Le mot testicule vient de « testis » qui veut dire « prouver » comme si la virilité était toujours un peu menacée et qu’il fallait sans arrêt en donner des gages, l’authentifier, la valider : « sois un homme » « moi je suis un homme, un vrai ».
Olivia Gazalé
Quelle différence existe-t-il entre virilité et masculinité ?
Olivia Gazalé : A la différence de la virilité, modèle unique et monolithique de domination, les masculinités, elles, sont multiples, comme le sont aussi les féminités, et toutes devraient avoir la même légitimité sociale. De même que les femmes ne se « masculinisent » pas lorsqu’elles s’emparent des postes de pouvoir, les hommes ne se « féminisent » pas lorsqu’ils se montrent doux, empathiques et sensibles.
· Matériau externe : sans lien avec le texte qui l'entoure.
(** C25. A frame through the switch and back: what a user interface sends, the
    conduit gets with a tag, once; when the switch turns it around, the conduit
    hands it to that same interface with every byte of the original, padded with
    zeros at most, and marked as already forwarded, unless the driver keeps it for
    its time stamp. *)
Theorem frame_round_trip w (log : list outcome) p cpu dev conduit f f1 (s1 : sk_buff) mac rest :
  linked w p cpu dev conduit -> good_frame (fr_skb f) mac rest ->
  skb_ensure_writable_head_tail f dev = Some f1 ->
  skb_cow_head (fr_skb (if negb (needed_tailroom dev =? 0) then eth_skb_pad f1 else f1))
    (if skb_protocol (fr_skb f) =? ETH_P_8021Q then DSA_HLEN else SDSA_HLEN) = Some s1 ->
  exists h k sent,
    dsa_user_xmit sdsa_xmit f dev (mkTraffic w log) = Some (tt, mkTraffic (set_hw w h) (log ++ [ToConduit conduit sent])) /\
    forall w' log' r r', linked w' p cpu dev conduit -> fr_dst r = None -> skb_unshare r = Some r' ->
      received_frame (fr_skb r) (to_cpu (skb_from (fr_skb sent) 0)) ->
      exists h' o x, dsa_switch_rcv sdsa_rcv r conduit (mkTraffic w' log') = Some (tt, mkTraffic (set_hw w' h') (log' ++ [o])) /\
        delivered dev (mac ++ rest ++ repeat 0 k) x /\ (o = ToStack p x \/ exists type, o = ToDriver p type x).
Proof.
  intros Hl Hg Hw. set (f2 := if negb (needed_tailroom dev =? 0) then eth_skb_pad f1 else f1). intros Hc.
  destruct (writable_ok _ _ _ Hw) as [E1 P1].
  assert (Hpad : exists k, skb_from (fr_skb f2) 0 = skb_from (fr_skb f) 0 ++ repeat 0 k /\ skb_protocol (fr_skb f2) = skb_protocol (fr_skb f)).
  { unfold f2. destruct (negb _); [destruct (pad_ok f1) as (k & E & P); exists k; by rewrite E, E1, P |].
    exists O. by rewrite app_nil_r. }
  destruct Hpad as (k & E2 & P2). pose proof (good_padded _ _ _ _ _ Hg E2 P2) as Hg2.
  destruct (lk_port _ _ _ _ _ Hl) as (dp & Hdp & Hcd), (lk_switch _ _ _ _ _ Hl) as (d & Hd & Hi).
  rewrite <- P2 in Hc.
  assert (Htrip : forall w', linked w' p cpu dev conduit -> exists sent, sdsa_xmit (ds_index d) (snd p) (fr_skb f2) = Some (Some sent) /\
    forall r, received_frame r (to_cpu (skb_from sent 0)) -> exists r', sdsa_rcv (dsa_conduit_find_user w') r = Some (Some r') /\
      skb_dev r' = Some dev /\ skb_fwd_mark r' = true /\ received_frame r' (mac ++ rest ++ repeat 0 k)).
  { intros w' Hl'. apply (sdsa_roundtrip (dsa_conduit_find_user w') _ _ _ _ _ _ _ Hg2 Hc); [apply Hl | by rewrite Hi | apply Hl']. }
  destruct (Htrip w Hl) as (sent & Ex & _), (tx_timestamp_runs p f (mkTraffic w log)) as (h & Eh).
  exists h, k, (set_skb (set_dev (Some conduit) sent) f2). split.
  - unfold dsa_user_xmit. erewrite run_bind; [| unfold deref; by rewrite (lk_user _ _ _ _ _ Hl)].
    rewrite (run_bind _ _ _ _ _ Eh), Hw. fold f2. cbn [tf_world tf_log].
    erewrite run_bind; [| by apply world_runs, (queried_runs (fun w => w_switches w !! fst p))].
    erewrite run_bind; [| unfold deref; by rewrite Ex]. unfold dsa_enqueue_skb. rewrite (lk_poll _ _ _ _ _ Hl).
    erewrite run_bind; [| by apply world_runs, (queried_runs (fun w => get_port w p))].
    erewrite run_bind; [| by apply world_runs, queried_runs]. done.
  - intros w' log' r r' Hl' Hdst Hun Hr. unfold dsa_switch_rcv. rewrite (lk_ptr _ _ _ _ _ Hl'), Hun.
    destruct (unshare_ok _ _ Hun) as (Ed & _ & _ & Hkeep). destruct (Htrip w' Hl') as (sent' & Ex' & Hback).
    assert (sent' = sent) as -> by congruence. destruct (Hback (fr_skb r') (Hkeep _ Hr)) as (x & Er & Hx).
    erewrite run_bind; [| unfold strip_tag, deref, mbind, st_bind; cbn; by rewrite Ed, Hdst, Er].
    destruct (deliver_runs w' p cpu dev conduit (mac ++ rest ++ repeat 0 k) (set_skb x r') (mkTraffic w' log')) as (h' & o & y & E & Hy & Ho); [done | exact Hx | |].
    { destruct Hg as (_ & Hm & _ & Hrest). unfold ETH_HLEN. rewrite !length_app, Hm. destruct (_ =? _).
      + destruct Hrest as (t0 & t1 & rest' & -> & Hrl). rewrite length_app. simpl. lia.
      + lia. }
    exists h', o, y. done.
Qed.

End Trip.

Module FramesDemo.
Import EventDemo.
#[local] Existing Instance skb_list.

#[export] Instance frames_demo : FrameApi Z.
Proof.
  refine {| skb_unshare f := Some f; eth_type_trans s _ := (0x800, set_off (skb_off s + ETH_HLEN) s);
    user_port d := if d =? 77 then Some (1, 3) else None; skb_ensure_writable_head_tail f _ := Some f;
    needed_tailroom _ := 0; eth_skb_pad f := f; netpoll_tx_running _ := false; skb_hw_tstamp _ := true;
    untag_bridge_pvid _ := false; port_rxtstamp _ := None; port_txtstamp _ := Some (fun _ _ h => h + 1);
    ptp_classify_raw _ := 0; br_vlan_get_proto _ := (0, 0x8100); br_vlan_get_pvid_rcu _ := (0, 1);
    skb_vlan_untag f := Some f; vlan_find_dev_deep _ _ _ := false |}.
  - intros f f' [= <-]. by split_and!.
  - done.
  - intros f dev f' [= <-]. done.
  - intros f. exists O. by rewrite app_nil_r.
Defined.

Definition tagged_port (i : Z) (t : dsa_port_type) (dev : netdev) (c : option pid) : dsa_port :=
  mkPort 1 i t (Some dev) c 3 false false true true false 0 None None None [] [] [] false true None false.
Definition frames_world : world Z :=
  mkWorld (mkTree 0 1 LagsNull None 0 true 0 0)
    [tagged_port 3 DSA_PORT_TYPE_USER 77 (Some (1, 4)); tagged_port 4 DSA_PORT_TYPE_CPU 200 None]
    [] {[ 1 := mkDs 0 5 false false 0 0 (mkOps None None None None None None None None None None None None None None None None
      None None None None None None None no_port_ops no_setup_ops) None true false true false 0 0 false ]} ∅ ∅ [1] 0 [] [].

Lemma frames_linked : linked frames_world (1, 3) (1, 4) 77 200.
Proof. split; try done; by eexists. Qed.

(** A VLAN-tagged frame. *)
Lemma frame_round_trip_witness : exists h k sent h' o x,
  dsa_user_xmit sdsa_xmit (mkFrame demo_vlan_skb None None) 77 (mkTraffic frames_world []) =
    Some (tt, mkTraffic (set_hw frames_world h) [ToConduit 200 sent]) /\
  dsa_switch_rcv sdsa_rcv (mkFrame (mkSkb (to_cpu (skb_from (fr_skb sent) 0)) 14 ETH_P_XDSA None false) None None) 200
    (mkTraffic frames_world []) = Some (tt, mkTraffic (set_hw frames_world h') [o]) /\
  delivered 77 (demo_mac ++ [0x81; 0x00; 0x20; 0x64; 0x08; 0x00; 0x45] ++ repeat 0 k) x /\
  (o = ToStack (1, 3) x \/ exists type, o = ToDriver (1, 3) type x).
Proof.
  destruct (frame_round_trip frames_world [] (1, 3) (1, 4) 77 200 (mkFrame demo_vlan_skb None None) (mkFrame demo_vlan_skb None None)
    demo_vlan_skb demo_mac [0x81; 0x00; 0x20; 0x64; 0x08; 0x00; 0x45] frames_linked) as (h & k & sent & Ex & Hback).
  - split_and!; [done | done | repeat constructor; lia |]. exists 0x20, 0x64, [0x08; 0x00; 0x45]. split; [done | simpl; lia].
  - reflexivity.
  - reflexivity.
  - set (r := mkFrame (mkSkb (to_cpu (skb_from (fr_skb sent) 0)) 14 ETH_P_XDSA None false) None None).
    destruct (Hback frames_world [] r r frames_linked eq_refl eq_refl) as (h' & o & x & Er & Hx & Ho).
    + vm_compute in Ex. injection Ex as _ <-. split; vm_compute; [by split | reflexivity].
    + exists h, k, sent, h', o, x. exact (conj Ex (conj Er (conj Hx Ho))).
Defined.

End FramesDemo.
Ils ne se dénaturent pas lorsqu’ils pouponnent, repassent et font le ménage.
Ils se réapproprient simplement le fait d’être un homme, en se souvenant que tout homme comporte une part de féminin (plus ou moins importante selon les individus) et toute femme une part de masculin, les polarités absolues et incommensurables n’existant pas dans le monde, mais uniquement comme fictions créées par l’histoire de la pensée.
Mais trop peu d’hommes comprennent que la société, dans son ensemble, souffre autant des stéréotypes sexués féminins que des stéréotypes sexués masculins, en particulier l’injonction à la performance sexuelle (très pesante et très normative), l’obsession de la conquête (du pouvoir, du succès, des femmes…) et la culture de la violence, qui sont au cœur du mythe de la virilité.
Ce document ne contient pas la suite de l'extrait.